One of these exhibits was shown in early 1935 in the Diwan Jerusalem bookstore.
Mordechai Narkis, who wrote reviews on "Davar" daily newspaper in
addition to his role as curator of the Bezalel National Museum, responded to
the exhibition and noted the pen drawings, and their "honest
innocence".
Already at this stage of her work, the women's subjects stood out: more and
more "Mother and child" drawings, more and more childhood and girl drawings
("friendship", "two sisters"), drawings and watercolors of
Arab women, laundress, Oriental dancer, etc.
The portrait of Henrietta Szold, which Neumann inked, is considered the
pinnacle of her work.
She painted women of different ages, much less males (children's head drawings,
or her father's portrait, or Berl Katzenelson's portrait, or an old man's image
- one in pastel and one in ink).
Women: "Mothers and girls - figures similar to angels, are reminiscent of
Rilke's fragile and dreamy girls, the smile on their lips ties them in a secret
thread” -described Davar art critic. Femininity
in the subject merged into what was generally regarded as
"femininity" at the personality level - the lyrical, the gentle and
the soft, which emerged in the words of all the writers about the creation of
Annie Neumann. Therefore, DA Friedman's criticism of her exhibit at the Tel
Aviv Museum in 1949, is filled with notes and descriptions, such as "Each
picture is a charming little poem in its shortness and diminution, its ease and
fragrance ...".
In addition to Book of Ruth, Annie Neumann also illustrated the Book of Judith
- another woman greater than life. Annie Neumann was basically a realistic-academic
artist, even though her watercolor drawings and paintings often tended to free
lyricism (which is always a pinch of melancholy). In other words, Annie Neumann
did not in any way connect with the local modernist moves, whether they were Parisian
or Berlin Expressionists, neither the abstraction. "As if painting to her
soul, naively, seriously and modestly," Friedman wrote. "She
does create for the sake of the audience, but by the artistic urge in her
heart." Lisette Levy wrote about her exhibition in 1949.
And might be, that this was "femininity" in a pre-feminist sense, i.e.

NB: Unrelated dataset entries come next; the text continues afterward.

Lemma prefix_cons (a b : ascii) (p s : string) :
  prefix (String a p) (String b s) = Ascii.eqb a b && prefix p s.
Proof.
  simpl. destruct (ascii_dec a b) as [->|n].
  - now rewrite Ascii.eqb_refl.
  - apply Ascii.eqb_neq in n. now rewrite n.
Qed.

Lemma prefix_app (p b : string) : prefix p (p ++ b) = true.
Proof.
  induction p as [|c p IH]; simpl.
  - now destruct b.
  - destruct (ascii_dec c c); [exact IH | congruence].
Qed.

Lemma prefix_inv (p s : string) :
  prefix p s = true -> exists b, s = p ++ b.
Proof.
  revert s. induction p as [|c p IH]; intros s H.
  - now exists s.
  - destruct s as [|d s]; [discriminate|].
    rewrite prefix_cons in H. apply andb_true_iff in H as [Hc Hp].
    apply Ascii.eqb_eq in Hc. subst d.
    destruct (IH _ Hp) as [b ->]. now exists b.
Qed.

Lemma contains_prefix (p s : string) :
  prefix p s = true -> contains p s = true.
Proof. destruct s; simpl; intros ->; reflexivity. Qed.

Lemma contains_intro (p a b : string) : contains p (a ++ p ++ b) = true.
Proof.
  induction a as [|c a IH].
  - change ("" ++ p ++ b) with (p ++ b).
    apply contains_prefix, prefix_app.
  - simpl. rewrite IH. apply orb_true_r.
Qed.

Lemma contains_nil (p : string) : contains p "" = prefix p "".
Proof. unfold contains. apply orb_false_r. Qed.

Lemma contains_cons (p : string) (c : ascii) (s : string) :
  contains p (String c s) = prefix p (String c s) || contains p s.
Proof. reflexivity. Qed.

Lemma contains_inv (p s : string) :
  contains p s = true -> exists a b, s = a ++ p ++ b.
Proof.
  induction s as [|c s IH]; intros H.
  - rewrite contains_nil in H. apply prefix_inv in H as [b ->].
    now exists "", b.
  - rewrite contains_cons in H. apply orb_true_iff in H as [H|H].
    + apply prefix_inv in H as [b ->]. now exists "", b.
    + destruct (IH H) as (a & b & ->). now exists (String c a), b.
Qed.

(** Occurring in a part is occurring in the whole. *)
Lemma contains_within (p a s b : string) :
  contains p s = true -> contains p (a ++ s ++ b) = true.
Proof.
  intros H. apply contains_inv in H as (a' & b' & ->).
  replace (a ++ (a' ++ p ++ b') ++ b) with ((a ++ a') ++ p ++ (b' ++ b)).
  - apply contains_intro.
  - now rewrite !append_assoc.
Qed.

Lemma lstrip_part (s : string) : exists a, s = a ++ lstrip s.
Proof.
  induction s as [|c s [a IH]]; simpl.
  - now exists "".
  - destruct (is_space c).
    + exists (String c a). simpl. now rewrite <- IH.
    + now exists "".
Qed.
Lemma tryFinally_Returned {A} (body : Js A) cleanup w a w' :
  tryFinally body cleanup w = (Returned a, w') ->
  exists w1, body w = (Returned a, w1) /\ cleanup w1 = (Returned tt, w').
Proof.
  unfold tryFinally. destruct (body w) as [[a1|e|] w1]; try discriminate.
  - destruct (cleanup w1) as [[[]|e|] w2] eqn:Hc; try discriminate.
    intros [= <- <-]. exists w1. split; [reflexivity|exact Hc].
  - destruct (cleanup w1) as [[[]|e'|] w2]; discriminate.
Qed.

(** ** What a script leaves alone *)

Lemma extends_refl ok w : extends ok w w.
Proof.
  unfold extends. repeat split; try reflexivity. exists []. split; [reflexivity|constructor].
Qed.

Lemma extends_trans ok w1 w2 w3 :
  extends ok w1 w2 -> extends ok w2 w3 -> extends ok w1 w3.
Proof.
  intros (He1 & Hc1 & Ha1 & Hr1 & n1 & Ho1 & Hf1) (He2 & Hc2 & Ha2 & Hr2 & n2 & Ho2 & Hf2).
  unfold extends. repeat split.
  - congruence.
  - lia.
  - intros Hnone. rewrite Ha2, Ha1; congruence.
  - congruence.
  - exists (n2 ++ n1). split.
    + rewrite Ho2, Ho1. apply app_assoc.
    + apply Forall_app. split; assumption.
Qed.

Section Emits.
Variable ok : Message -> Prop.

Lemma emits_ret {A} (a : A) : emits ok (ret a).
Proof. intros w. apply extends_refl. Qed.

Lemma emits_throw {A} e : emits ok (@throw A e).
Proof. intros w. apply extends_refl. Qed.

Lemma emits_outOfFuel {A} : emits ok (@outOfFuel A).
Proof. intros w. apply extends_refl. Qed.

Lemma emits_gets {A} (f : World -> A) : emits ok (gets f).
Proof. intros w. apply extends_refl. Qed.

Lemma emits_checkAbort : emits ok checkAbort.
Proof.
  intros w. unfold checkAbort. destruct (abortRequested w); apply extends_refl.
Qed.

Lemma emits_bind {A B} (m : Js A) (k : A -> Js B) :
  emits ok m -> (forall a, emits ok (k a)) -> emits ok (bind m k).
Proof.
  intros Hm Hk w. unfold bind.
  specialize (Hm w). destruct (m w) as [[a|e|] w1]; simpl in *; try assumption.
  eapply extends_trans; [exact Hm|]. apply Hk.
Qed.

Lemma emits_tryFinally {A} (body : Js A) cleanup :
  emits ok body -> emits ok cleanup -> emits ok (tryFinally body cleanup).
Proof.
  intros Hb Hc w. unfold tryFinally.
  specialize (Hb w). destruct (body w) as [[a|e|] w1]; simpl in *; try assumption;
    specialize (Hc w1); destruct (cleanup w1) as [[[]|e'|] w2]; simpl in *;
    eapply extends_trans; eassumption.
Qed.

Lemma emits_sendMessage m : ok m -> emits ok (sendMessage m).
Proof.
  intros Hm w. unfold extends. simpl. repeat split; try reflexivity.
  exists [m]. split; [reflexivity|]. repeat constructor. exact Hm.
Qed.

Lemma emits_sleep ms : emits ok (sleep ms).
Proof.
  intros w. unfold sleep, modify. simpl.
  destruct (abortAt (env w)) as [a|] eqn:Ha.
  - destruct ((clock w <? a) && (a <=? clock w + Z.max 0 ms));
      unfold extends; simpl; repeat split; try reflexivity; try lia; try congruence;
      (exists []; split; [reflexivity|constructor]).
  - unfold extends; simpl; repeat split; try reflexivity; try lia.
    exists []. split; [reflexivity|constructor].
Qed.

Lemma emits_setPage (f : World -> Page) : emits ok (modify (fun w => setPage (f w) w)).
Proof.
  intros w. unfold extends. simpl. repeat split; try reflexivity.
  exists []. split; [reflexivity|constructor].
Qed.

Lemma emits_click sel : emits ok (click sel).
Proof. apply (emits_setPage (fun w => _)). Qed.

End Emits.

(** Syntax-directed proof that a script only sends acceptable messages:
    one step on the head of the script, without unfolding named scripts. *)
Ltac emits_step :=
  lazymatch goal with
  | |- emits _ (ret _) => apply emits_ret
  | |- emits _ (throw _) => apply emits_throw
  | |- emits _ outOfFuel => apply emits_outOfFuel
  | |- emits _ (gets _) => apply emits_gets
  | |- emits _ checkAbort => apply emits_checkAbort
  | |- emits _ (sleep _) => apply emits_sleep
  | |- emits _ (click _) => apply emits_click
  | |- emits _ (bind _ _) => apply emits_bind; [|intros]
  | |- emits _ (match ?x with _ => _ end) => destruct x
  end.

Lemma emits_setStatus ok msg :
  (forall p, ok (SetStatus msg p)) -> emits ok (setStatus msg).
Proof. intros Hok w. unfold setStatus. apply emits_sendMessage, Hok. Qed.

(* ===================================================================== *)
(** * Part XII. The connection check                                  *)
(* ===================================================================== *)

(** The probe only reads the page. *)
Lemma isConnected_pure w :
  snd (isConnected w) = w /\ exists r, fst (isConnected w) = Returned r.
Proof.
  unfold isConnected, bind, querySelector, querySelectorAllNow, gets, ret. simpl.
  repeat match goal with
         | |- context [match ?x with _ => _ end] => destruct x; simpl
         end; eauto.
Qed.

Lemma isConnected_run w r :
  fst (isConnected w) = Returned r -> isConnected w = (Returned r, w).
Proof.
  intros Hr. destruct (isConnected_pure w) as [Hw _].
  destruct (isConnected w) as [o w']. simpl in *. congruence.
Qed.





(* ===================================================================== *)
(** * Part XIII. One run at a time                                    *)
(* ===================================================================== *)

Lemma contentStep_consistent ev st : consistent st -> consistent (contentStep ev st).
Proof.
  unfold consistent. intros Hst. destruct ev as [request|]; simpl.
  - destruct request as [opts| |]; simpl.
    + destruct (backupRunning (cs_world st)) eqn:Hr; simpl.
      * rewrite Hr. exact Hst.
      * rewrite Hst. reflexivity.
    + exact Hst.
    + exact Hst.
  - destruct (cs_inFlight st) as [|n] eqn:Hn; simpl.
    + rewrite Hn. exact Hst.
    + destruct (backupRunning (cs_world st)); [|discriminate]. now injection Hst.
Qed.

- giving up the occupation breakthrough, the forcefulness, insistence on
originality at all costs. And instead of all - humility, modesty, quiet and…
love. I didn't get to know Annie Neumann. I was a child when she passed
away. And yet, I feel the purity and clear soul that she had, and even
reminds me of someone I loved and still love. Not coincidentally, her
heart was conceived by Albert Schweitzer in the mark of grace, good and
beautiful. Annie Neumann (originally Anna, but it was all Annie; her name was also
engraved in Nahalat-Yitzhak cemetery as "Annie Neumann") died in 1955
when she was only 48.
In 1964 an album of her works was published by Hadar Publishing House, Tel
Aviv. Batia Lishansky initiated the book publishing.
The short introduction by Haim Gamzu was copied from his short remarks about
Annie Neumann in "Painting and Sculpture in Israel", 1957 edition. The above-mentioned remarks were written by Gamzu
in 1956 on the occasion of a memorial exhibition held for her.
Source: Dr. Gideon Ofrat, Israel's preeminent
curator, art critic, and art historian.